→ About this task: Across the entries that follow, work out the number of lines containing the string "JavaScript", and state it alone.

Start of Extracted information

Lemma marshall_default_key_witness :
  ∃ price_usd price_btc volume_usd,
    value_at feed.reference "price_usd" 1 = Some price_usd ∧
    value_at feed.reference "price_btc" 1 = Some price_btc ∧
    value_at feed.reference "volume_usd" 1 = Some volume_usd ∧
    pd.df_index feed.reference !! 1%nat = Some 1500000900000000000%Z ∧
    Some 2600%float = Some price_usd ∧
    @None float = None ∧
    Some 500000%float = Some (volume_usd / (price_usd / price_btc))%float ∧
    (assoc "weightedAverage" (pd.df_columns feed.reference) = None →
     Some 1%float = Some price_btc).
Proof.
  exact (marshall_default_key feed.reference
           (pd.Frame (pd.df_index feed.reference)
              [("weightedAverage", [1; 1]%float);
               ("price_usd", [2500; 2600]%float);
               ("volume", [400000; 500000]%float)])
           1
           (pd.MkRow 1500000900000000000
              [("weightedAverage", 1%float); ("price_usd", 2600%float);
               ("volume", 500000%float)])
           ltac:(repeat constructor) eq_refl eq_refl).
Defined.

(** ** [historical_prices_of] and [contemporary_usd_price]: order and time *)

Lemma iterrows_names df : pd.name <$> pd.iterrows df = pd.df_index df.
Proof.
  unfold pd.iterrows. apply list_eq. intros i.
  rewrite list_lookup_fmap, list_lookup_imap.
  by destruct (pd.df_index df !! i).
Qed.

Section candles_more.
Context `{!Upstream}.

(** X11. What [historical_prices_of] yields for a pair is tagged with that
    pair and the series [scrapedChart], and comes in the order of the
    candles: the times of the points are the [date]s of the fetched candles
    read by [fromtimestamp] and written by [format_time], to the second,
    some of them left out, none added, none moved. *)
Theorem historical_prices_in_candle_order hist pair period start end_
    raw dates charts :
  returnChartData pair period start end_ = Ok raw →
  pd.column raw "date" = Ok dates →
  historical_prices_of hist pair period start end_ = Ok charts →
  Forall (λ chart, measurement chart = "scrapedChart" ∧
                   currencyPair chart = pair) charts ∧
  (chart_time <$> charts)
    `sublist_of` (format_time ∘ fromtimestamp <$> pd.s_values dates).
Proof.
  intros Hfetch Hd. unfold historical_prices_of. rewrite Hfetch, Hd.
  destruct (pd.drop _ _) as [ts_df|e] eqn:Hdrop; [|done].
  apply drop_Ok in Hdrop. simpl in Hdrop.
  unfold pd.apply_rows.
  destruct (pd.mapM _ (pd.iterrows ts_df)) as [prices|e] eqn:Hm; [|done].
  intros Hemit. apply emit_charts_filter in Hemit. subst charts. split.
  - apply Forall_fmap, Forall_forall. by intros row _.
  - rewrite <- list_fmap_compose.
    change (chart_time ∘ scraped_chart pair) with (format_time ∘ pd.name).
    etrans; [apply fmap_sublist, sublist_filter|].
    rewrite (list_fmap_compose pd.name format_time), iterrows_names.
    unfold pd.set_column. simpl. rewrite Hdrop. simpl.
    by rewrite <- list_fmap_compose.
Qed.
(** X11.  The writer is made for the output path of the request, with the
    code of 'mp4v' and the size of the first frame, and every frame it is
    given has that size: a frame of the size of the first one is passed on
    as it is, any other is resized to it. *)
Theorem writer_gets_frames_of_its_size
    (E : Env) (video_file : payload) (fs : gmap string file)
    (first : frame) (c : capture) (w : writer) :
  first_read E video_file = (Some first, c) ->
  end_out (process_video E (Some video_file) fs) = Some w ->
  let o := process_video E (Some video_file) fs in
  out_path w = output_path_of (uuid4 E)
  /\ out_fourcc w = 0x7634706d
  /\ out_size w = (cols first, rows first)
  /\ Forall (fun g => (cols g, rows g) = out_size w) (writes (events o))
  /\ Forall2
       (fun f g =>
          resized_from g
          = if negb (cols f =? cols first)%positive || negb (rows f =? rows first)%positive
            then Some (rows f, cols f)
            else resized_from f)
       (loop_frames E video_file) (writes (events o)).
Proof.
  intros Hread. cbn zeta. rewrite (process_video_closed E _ _ _ _ Hread), run_closed_writes.
  cbn [end_out run_closed]. intros [= <-]. cbn [out_release out_path out_fourcc out_size].
  match goal with
  | |- context [fold_left write ?l ?o] =>
      destruct (fold_write_static l o) as (-> & -> & ->)
  end.
  cbn [VideoWriter out_path out_fourcc out_size].
  split; [reflexivity|]. split; [reflexivity|]. split; [reflexivity|].
  split; [apply outputs_sized|apply outputs_resized].
Qed.

Lemma writer_gets_frames_of_its_size_witness :
  exists w,
    end_out (process_video Sample.studio (Some []) ∅) = Some w
    /\ out_size w = (100%positive, 100%positive)
    /\ map resized_from (writes (events (process_video Sample.studio (Some []) ∅)))
       = [None; Some (50%positive, 50%positive); None].
Proof.
  eexists.
  match goal with |- ?G /\ _ => assert (Hout : G) by (vm_compute; reflexivity) end.
  split; [exact Hout|].
  destruct (writer_gets_frames_of_its_size Sample.studio [] ∅ (Sample.picture 1 100 100)
              _ _ eq_refl Hout) as (_ & _ & Hsize & _).
  split; [exact Hsize|reflexivity].
Defined.
(** * PerformanceMetrics: a visibility-triggered animated counter

    Shallow embedding of [src/components/PerformanceMetrics.tsx].

    The component is a React function component with three effects: the
    catalog fetch, the one-shot [IntersectionObserver], and the
    [setInterval] loop that animates every metric from 0 to its final value.
    It is modelled as a state machine: a [Component] record holds the React
    state ([metricsData], [loading], [hasAnimated]), the ref
    [finalValues], and the resources the effects own (the pending fetch, the
    observer, the interval with its closure variable [currentStep]); the
    callbacks the browser may invoke are the constructors of [Event], and
    [step] runs one callback together with the re-render it causes.

    Numbers.  A JavaScript [number] is modelled by a real number: products,
    comparisons, [Math.floor], [Math.round] and [Math.pow] are the exact
    mathematical operations.  Rounding of binary64 arithmetic, NaN and the
    infinities are outside this model. *)

From Stdlib Require Import Reals Lra Lia ZArith List String Bool.
Import ListNotations.

Open Scope string_scope.
Open Scope Z_scope.
Open Scope R_scope.

(** ** JavaScript built-ins used by the component *)

Module JS.

Definition number : Type := R.

(** [Math.floor(x)]: the largest integer not above [x]. *)
Definition Math_floor (x : number) : number := IZR (Zfloor x).

(** [Math.round(x)]: the nearest integer, a tie going towards +infinity,
    which is [floor (x + 1/2)]. *)
Definition Math_round (x : number) : number := IZR (Zfloor (x + 0.5)).

(** [Math.pow(x, y)] for a positive base. *)
Definition Math_pow (x y : number) : number := Rpower x y.

(** [x === y] on numbers. *)
Definition strict_eq (x y : number) : bool :=
  if Req_dec_T x y then true else false.

(** [x < y] and [x <= y] on numbers. *)
Definition lt (x y : number) : bool := if Rlt_dec x y then true else false.
Definition le (x y : number) : bool := if Rle_dec x y then true else false.

(** The outcome of code that may throw. *)
Inductive Result (A : Type) : Type :=
| Ok (a : A)
| Throw (error : string).
Arguments Ok {A} a.
Arguments Throw {A} error.

End JS.

Import JS.

Infix "===" := strict_eq (at level 70, no associativity).
Infix "<?" := JS.lt (at level 70, no associativity) : R_scope.
Infix "<=?" := JS.le (at level 70, no associativity) : R_scope.

(** [Array.prototype.map] with a callback that takes the element and its
    index. *)
Fixpoint mapi_from {A B : Type} (f : A -> nat -> B) (index : nat) (l : list A)
  : list B :=
  match l with
  | [] => []
  | x :: l' => f x index :: mapi_from f (S index) l'
  end.

Definition mapi {A B : Type} (f : A -> nat -> B) (l : list A) : list B :=
  mapi_from f 0%nat l.

(** ** Data model *)

(** The four glyphs of [iconMap]. *)
Inductive ReactNode : Type :=
| ActivityIcon
| ClockIcon
| TrendingUpIcon
| ZapIcon.

Definition iconMap (key : string) : option ReactNode :=
  if String.eqb key "Activity" then Some ActivityIcon
  else if String.eqb key "Clock" then Some ClockIcon
  else if String.eqb key "TrendingUp" then Some TrendingUpIcon
  else if String.eqb key "Zap" then Some ZapIcon
  else None.

(** [interface MetricConfig]: one entry of [/config/metrics.json]. *)
Module MetricConfig.
Record t : Type := mk {
  id : string;
  label : string;
  value : number;
  suffix : string;
  icon : string;
  color : string;
  displayAsK : option bool
}.
End MetricConfig.

(** [interface MetricsData]. *)
Record MetricsData : Type := { metrics : list MetricConfig.t }.

(** [interface Metric]: the displayed state of one metric. *)
Module Metric.
Record t : Type := mk {
  id : string;
  label : string;
  value : number;
  suffix : string;
  icon : ReactNode;
  color : string
}.
End Metric.

(** ** The animation constants and the easing function *)

Definition easeOutExpoSlow (t : number) : number :=
  if t === 1 then 1 else 1 - Math_pow 2 (-10 * t) * 0.3.

Definition duration : number := 3500.
Definition steps : Z := 200.
Definition stepDuration : number := duration / IZR steps.

(** ** The per-metric update of a tick

    [formatValue] is the body of the callback given to [prevMetrics.map]:
    from the metric's position, its final value, the eased progress and the
    metric's present suffix it computes [currentValue] and [newSuffix]. *)

Definition formatValue (index : nat) (targetValue easedProgress : number)
    (suffix : string) : number * string :=
  if Nat.eqb index 3 then
    let rawValue := targetValue * easedProgress in
    if rawValue <? 999 then (Math_floor rawValue, "")
    else (1, "K+")
  else if targetValue <=? 5 then
    let rawValue := targetValue * easedProgress in
    if rawValue <? 0.5 then (0, suffix)
    else if rawValue <? 1.5 then (1, suffix)
    else if rawValue <? 2.5 then (2, suffix)
    else (Math_round rawValue, suffix)
  else (Math_floor (targetValue * easedProgress), suffix).
(** A sheet of a child of the root that has been gone through: the
    style node holds the lines of its rules and nothing else, and none
    of the rules was an at-rule. *)
Lemma prependSheet_normal s d d' el :
  parentNode s = Some p -> elementAt d s = Some el ->
  prependSheet B t p s d = (Normal, d') ->
  textAt d' s = Some (rulesText t (cssRules B (innerHTML el)))
  /\ ~ In CSSOtherRule (cssRules B (innerHTML el)).
Proof.
  intros Hp Hel. unfold prependSheet. rewrite Hp, pathEqb_refl, Hel.
  intros H. apply textAt_prependRules_normal in H. destruct H as [Ht Hn].
  split; auto. rewrite Ht, textAt_modifyAt, pathEqb_refl, Hel. reflexivity.
Qed.

Lemma textAt_prependSheets_other ss : forall d c d' q,
  ~ In q ss ->
  prependSheets B t p ss d = (c, d') -> textAt d' q = textAt d q.
Proof.
  induction ss as [|s ss IH]; intros d c d' q Hq; simpl.
  - intros H. now inversion H.
  - assert (Hs : pathEqb s q = false).
    { apply pathEqb_neq. intros ->. apply Hq. now left. }
    assert (Hq' : ~ In q ss) by (intros H; apply Hq; now right).
    destruct (prependSheet B t p s d) as [[|e] d1] eqn:E; intros H.
    + rewrite (IH _ _ _ _ Hq' H). eapply textAt_prependSheet_other; eauto.
    + inversion H; subst. eapply textAt_prependSheet_other; eauto.
Qed.
(** A token: not empty, and free of white space. *)
Definition is_token (t : string) : Prop :=
  t <> "" /\ forall c, mem_char c t = true -> PyStr.isspace c = false.

Section ProgramSpec.

Variable subprocess_run : command -> Z * string * string.
Variable pexpect_spawn : command -> option Z.

(** [spack find] reports the spec as installed: status 0. *)
Definition is_installed (recipe : string) : bool :=
  let '(err, _, _) := subprocess_run (find_command recipe) in (err =? 0)%Z.

(** The finding recorded for an installed spec. *)
Definition finding_of (recipe : string) : string :=
  let '(_, out, _) := subprocess_run (find_command recipe) in
  PyLib.replace " build_system=python_pip" "" (PyStr.strip out).

(** The status of [spack uninstall] for the spec. *)
Definition uninstall_status (recipe : string) : Z :=
  let '(r, _, _) := subprocess_run (uninstall_command recipe) in r.

Definition fetch_command (spec : string) : command :=
  "bin/spack" :: fetch_arguments spec.

(** The download check goes on after this spec: its fetch ended with
    status 0, or was ended by a signal. *)
Definition fetch_goes_on (spec : string) : bool :=
  match pexpect_spawn (fetch_command spec) with
  | Some z => (z =? 0)%Z
  | None => true
  end.

Definition install_command (spec : string) : command :=
  "bin/spack" :: install_arguments spec.

Definition install_passes (spec : string) : bool :=
  status_is_zero (pexpect_spawn (install_command spec)).

(** The specs [spack_install] does not pass over. *)
Definition to_install (specs : list string) : list string :=
  filter (fun spec => negb (PyStr.startswith spec "composable-kernel")) specs.

End ProgramSpec.

(** The value a line [KEY=value] of [/etc/os-release] stands for. *)
Definition os_value_of (line : string) : string :=
  PyLib.strip_chars PyStr.q
    (PyStr.strip (nth 1 (PyStr.split "="%char line) "")).

Section MainSpec.

Variable subprocess_run : command -> Z * string * string.

(** The collection [main] goes on with, after the optional expansion of
    the collection [specs] the diff gave. *)
Definition checked_specs (a : args) (specs : list string) : list string :=
  match safe_versions a with
  | Some n =>
      if (n =? 0)%Z then specs else expanded subprocess_run specs n
  | None => specs
  end.

(** The queries for safe versions that [main] issues. *)
Definition expansion_queries (a : args) (specs : list string)
  : list command :=
  match safe_versions a with
  | Some n => if (n =? 0)%Z then [] else map query_of specs
  | None => []
  end.

(** The value [main] returns after the installs. *)
Definition exit_code (passed failed installed : list string) : Z :=
  if PyLib.nonempty failed || negb (PyLib.nonempty (passed ++ installed))
  then 1%Z else 0%Z.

End of Extracted information

→ Result of the exercise: 2